A Community Devoted to the Preservation and Practice of Celestial Navigation and Other Methods of Traditional Position-Finding
From: Andrés Ruiz
Date: 2018 Mar 12, 10:04 +0100
Sometimes it's nice to get a complete circle of position with points evenly-spaced all the way around the circle, for plotting or for visualization, or maybe even for drawing in the ECDIS option that's currently being discussed. There are a couple of ways to do this, but I think the simplest is to start with the star directly above the north pole and then rotate down to the correct declination. You set up an array of points at a fixed latitude which is equal to the zenith distance (90°-alt). These should be spaced at uniform intervals of longitude, for example every half a degree. So for example, if the body is exactly 60.50° high, then your array would have points (29.5, 0), (29.5,0.5),(29.5, 1.0)... up to (29.5, 359.5). Then you take those points and rotate each of theem down to the actual declination of the body in question. That's a rotation from an initial dec of 90° down to whatever the body dec is, so the rotation angle is 90°-dec. There are standard formulae for a coordinate rotation which I won't bother posting right now.
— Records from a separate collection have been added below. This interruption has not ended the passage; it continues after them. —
Lemma public_accepted self s m min_fee txaux fee acc :
  tx_inv self s m → coin_ok min_fee → tx_aux_ok txaux →
  verify_public_tx txaux (tx_chain_info self s min_fee) (tx_node_info self s)
    (uncommitted_account_root_hash self) (accounts self) = Some (Ok (fee, acc)) →
  ∃ spent created, tx_accepted self s m min_fee txaux fee acc spent created.
Proof.
  intros (Hs & Hm & Ht) Hmin Hty Hv. pose proof (proj2 Hm) as Hok. exists 0, 0.
  destruct txaux as [|tx w|tx w|tx w]; [done|..]; cbn [verify_public_tx] in Hv;
    (destruct (verify_tx_recover_address w _) as [addr|] eqn:Er; [|done]);
    (destruct (get_account addr _ _) as [a|] eqn:Ea; [|done]); cbn [run_bind] in Hv;
    pose proof (get_signed self m addr w _ a Hm Er Ea) as Hsig;
    destruct (signed_account m w _ a Hok Hsig) as [_ Ha].
  - apply verify_unbonding_inv in Hv as (Hu & -> & a' & -> & Ea'); [|done|apply Hty|done].
    split; [|split; [|split; [done | done]]].
    + do 3 (split; [done|]). by exists a, a'.
    + eapply unbond_balanced; [done | done | done | apply Hty | by destruct Hmin | apply as_u64_range | done].
  - injection Hv as Hv. apply verify_unjailing_ok in Hv as [Hu [= -> ->]].
    split; [|split; [|split; [ints | done]]]; [|by eapply unjail_balanced].
    do 3 (split; [done|]). by exists a.
  - injection Hv as Hv. apply verify_node_join_ok in Hv as [Hu [= -> ->]].
    split; [|split; [|split; [ints | done]]]; [|eapply join_balanced; [done | done | done | apply Hty]].
    do 3 (split; [done|]). by exists a.
Qed.

Lemma set_validator_id self : set_validator self (tx_validator self) = self.
Proof. by destruct self. Qed.

Lemma verify_enclave_tx_keeps p etx info root db accs r p' :
  proxy_inv p → verify_enclave_tx p etx info root db accs = Some (r, p') → proxy_inv p'.
Proof.
  intros Hp. assert (Hask : ∀ acc, ask_enclave p etx acc info = Some (r, p') → proxy_inv p').
  { intros acc. unfold ask_enclave. destruct (process_request _ _) as [[resp q]|] eqn:Eq; [|done].
    intros [= _ <-]. by eapply proxy_inv_step. }
  unfold verify_enclave_tx. repeat case_match; try (by intros [= _ <-]); apply Hask.
Qed.

(** Validation asks the enclave at most once and changes nothing else. *)
Lemma handle_tx_frame self txaux len r self' :
  proxy_inv (tx_validator self) → handle_tx self txaux len = Some (r, self') →
  ∃ v, self' = set_validator self v ∧ proxy_inv v.
Proof.
  unfold handle_tx. intros Hpi Hh. destruct (last_state self) as [s|]; [|done]. simpl in Hh.
  destruct (unwrap _) as [f|]; [|done]. simpl in Hh.
  destruct txaux; [destruct (verify_enclave_tx _ _ _ _ _ _) as [[r' v]|] eqn:Ev; [|done] |
    destruct (verify_public_tx _ _ _ _ _); [|done] ..]; simpl in Hh; injection Hh as <- <-;
    [eexists; split; [done | by eapply verify_enclave_tx_keeps] |
     by exists (tx_validator self); rewrite set_validator_id ..].
Qed.

Lemma handle_tx_accepted self s m txaux len fee acc self' :
  tx_inv self s m → tx_aux_ok txaux →
  handle_tx self txaux len = Some (Ok (fee, acc), self') →
  ∃ min_fee spent created, params_calculate_fee (params_of s) len = Ok min_fee
    ∧ tx_accepted self s m min_fee txaux fee acc spent created.
Proof.
  intros Hinv Hty Hh. unfold handle_tx in Hh. rewrite (proj1 Hinv) in Hh. simpl in Hh.
  destruct (params_calculate_fee (params_of s) len) as [f|] eqn:Ef; [|done]. simpl in Hh.
  exists f. pose proof (calculate_fee_range _ _ _ Ef) as Hf.
  cut (∃ spent created, tx_accepted self s m f txaux fee acc spent created); [naive_solver|].
  destruct txaux as [etx|tx w|tx w|tx w].
  - destruct (verify_enclave_tx _ _ _ _ _ _) as [[r v]|] eqn:Ev; [|done]. simpl in Hh. injection Hh as -> <-.
    destruct etx; [eapply transfer_accepted; by try apply Hinv | by eapply deposit_accepted
                  | by eapply withdraw_accepted].
  - destruct (verify_public_tx _ _ _ _ _) eqn:Ev; [|done]. simpl in Hh. injection Hh as -> <-. by eapply public_accepted.
  - destruct (verify_public_tx _ _ _ _ _) eqn:Ev; [|done]. simpl in Hh. injection Hh as -> <-. by eapply public_accepted.
  - destruct (verify_public_tx _ _ _ _ _) eqn:Ev; [|done]. simpl in Hh. injection Hh as -> <-. by eapply public_accepted.
Qed.

(** *** Delivery *)

(** The accounts after an accepted transaction. *)
Definition accounts_after (m : accmap) (acc : option StakedState) : accmap :=
  match acc with Some a => <[staked_key a := a]> m | None => m end.

Lemma accounts_after_total m acc fee spent created :
  balanced m acc fee spent created →
  total_stake (accounts_after m acc) + fee + created = total_stake m + spent.
Proof.
  destruct acc as [a|]; simpl; [|lia]. intros (_ & _ & Ha).
  rewrite total_stake_insert. destruct (m !! staked_key a); simpl; lia.
Qed.

(** Another step of the same delivery: the parts of the application it leaves. *)
Definition same_tx_env (self self' : ChainNodeApp) : Prop :=
  storage self' = storage self ∧ delivered_txs self' = delivered_txs self
  ∧ last_state self' = last_state self ∧ voting_power self' = voting_power self
  ∧ app_chain_hex_id self' = app_chain_hex_id self ∧ tx_validator self' = tx_validator self
  ∧ genesis_app_hash self' = genesis_app_hash self.

Lemma moves_acc_cases self s m min_fee txaux fee acc spent created :
  tx_accepted self s m min_fee txaux fee acc spent created →
  (acc = None ∧ ∃ ins n payload, txaux = EnclaveTx (TransferTx ins n payload))
  ∨ ∃ a, acc = Some a ∧ account_moves m a (spent - created - fee)
         ∧ (∀ tx w, txaux = NodeJoinTx tx w → council_node a = Some (node_meta tx))
         ∧ ∀ ins n payload, txaux ≠ EnclaveTx (TransferTx ins n payload).
Proof.
  intros (Hmv & Hb & _). destruct acc as [a|].
  - right. exists a. split; [done|]. split; [done|]. split.
    + intros tx w ->. by destruct Hmv as (_ & _ & _ & b & _ & _ & [= ->]).
    + intros ins n payload ->. by destruct Hmv.
  - left. split; [done|]. destruct txaux as [[]| | |]; [by eauto|..]; exfalso.
    + by destruct Hmv as (_ & _ & _ & _ & ? & ? & _).
    + by destruct Hmv as (_ & a & tx & _ & _ & _ & _ & _ & _ & ?).
    + by destruct Hmv as (_ & _ & _ & b & b' & _ & _ & _ & ?).
    + by destruct Hmv as (_ & _ & _ & b & _ & _ & ?).
    + by destruct Hmv as (_ & _ & _ & b & _ & _ & ?).
Qed.

Lemma same_tx_env_refl self : same_tx_env self self.
Proof. done. Qed.

Lemma deliver_account_spec self s m min_fee txaux fee acc spent created :
  app_holds self m → tx_accepted self s m min_fee txaux fee acc spent created →
  ∃ root self', deliver_account self txaux acc = Some (root, acc, self')
    ∧ same_tx_env self self' ∧ uncommitted_account_root_hash self' = uncommitted_account_root_hash self
    ∧ holds (accounts self') root (accounts_after m acc) ∧ keeps (accounts self) (accounts self').
Proof.
  intros Hm Hacc.
  destruct (moves_acc_cases _ _ _ _ _ _ _ _ _ Hacc) as [(-> & ins & n & p & ->)|(a & -> & Hmv & Hj & Hnt)].
  { exists (uncommitted_account_root_hash self), self. split_and!; try done. apply keeps_refl. }
  destruct Hmv as (Ha & _).
  destruct (update_account_holds _ _ _ a Hm Ha) as (r & accs & Eu & Hh & Hk).
  assert (Hupd : ∀ t, (∀ tx w, t ≠ NodeJoinTx tx w) →
    (∀ ins n p, t ≠ EnclaveTx (TransferTx ins n p)) → deliver_account self t (Some a)
     = Some (r, Some a, set_accounts self (uncommitted_account_root_hash self) accs)).
  { intros t Ht Ht'. destruct t as [[]| | |]; simpl; rewrite ?Eu; try done; exfalso; [by eapply Ht' | by eapply Ht]. }
  destruct txaux as [etx|tx w|tx w|tx w].
  1-3: exists r, (set_accounts self (uncommitted_account_root_hash self) accs); rewrite Hupd by done; by split_and!.
  cbn [deliver_account]. simpl. rewrite (Hj tx w eq_refl). simpl.
  destruct Ha as (_ & Hb & _). rewrite (proj1 (vote_power_from_coin_ok _ Hb)). simpl. rewrite Eu. simpl.
  eexists r, _. by split_and!.
Qed.

Lemma deliver_power_spec self s acc :
  last_state self = Some s → params_ok (params_of s) →
  (∀ a, acc = Some a → staked_state_ok a ∧ is_jailed a = false) →
  ∃ powers, deliver_power self acc = Some (set_power_changed self powers).
Proof.
  intros Hs (_ & Hst & _) Hacc. unfold deliver_power.
  assert (Hid : self = set_power_changed self (power_changed_in_block self)) by by destruct self.
  destruct acc as [a|]; [|by eexists; f_equal]. destruct (Hacc a eq_refl) as [(_ & Hb & _) Hj].
  case_decide; [|by eexists; f_equal]. rewrite Hj, Hs. simpl.
  change (coin_ok (get_required_council_node_stake (params_of s))) in Hst.
  rewrite (proj1 (vote_power_from_coin_ok _ Hst)). simpl.
  rewrite (proj1 (vote_power_from_coin_ok _ Hb)). simpl.
  repeat case_match; eexists; (reflexivity || by f_equal).
Qed.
If you want to look this up, it's identical to a rotation from e.g. ecliptic to equatorial coordinates with the obliquity (23.4°) replaced by 90°-dec. Then the transformation by longitude is easy. You just add the body GHA onto each of the longitudes in the rotated array. In the map attached below, I've used this algorithm to draw three random circles of position on an equirectangular projection (that's a simple x-y plot of latitude and longitude).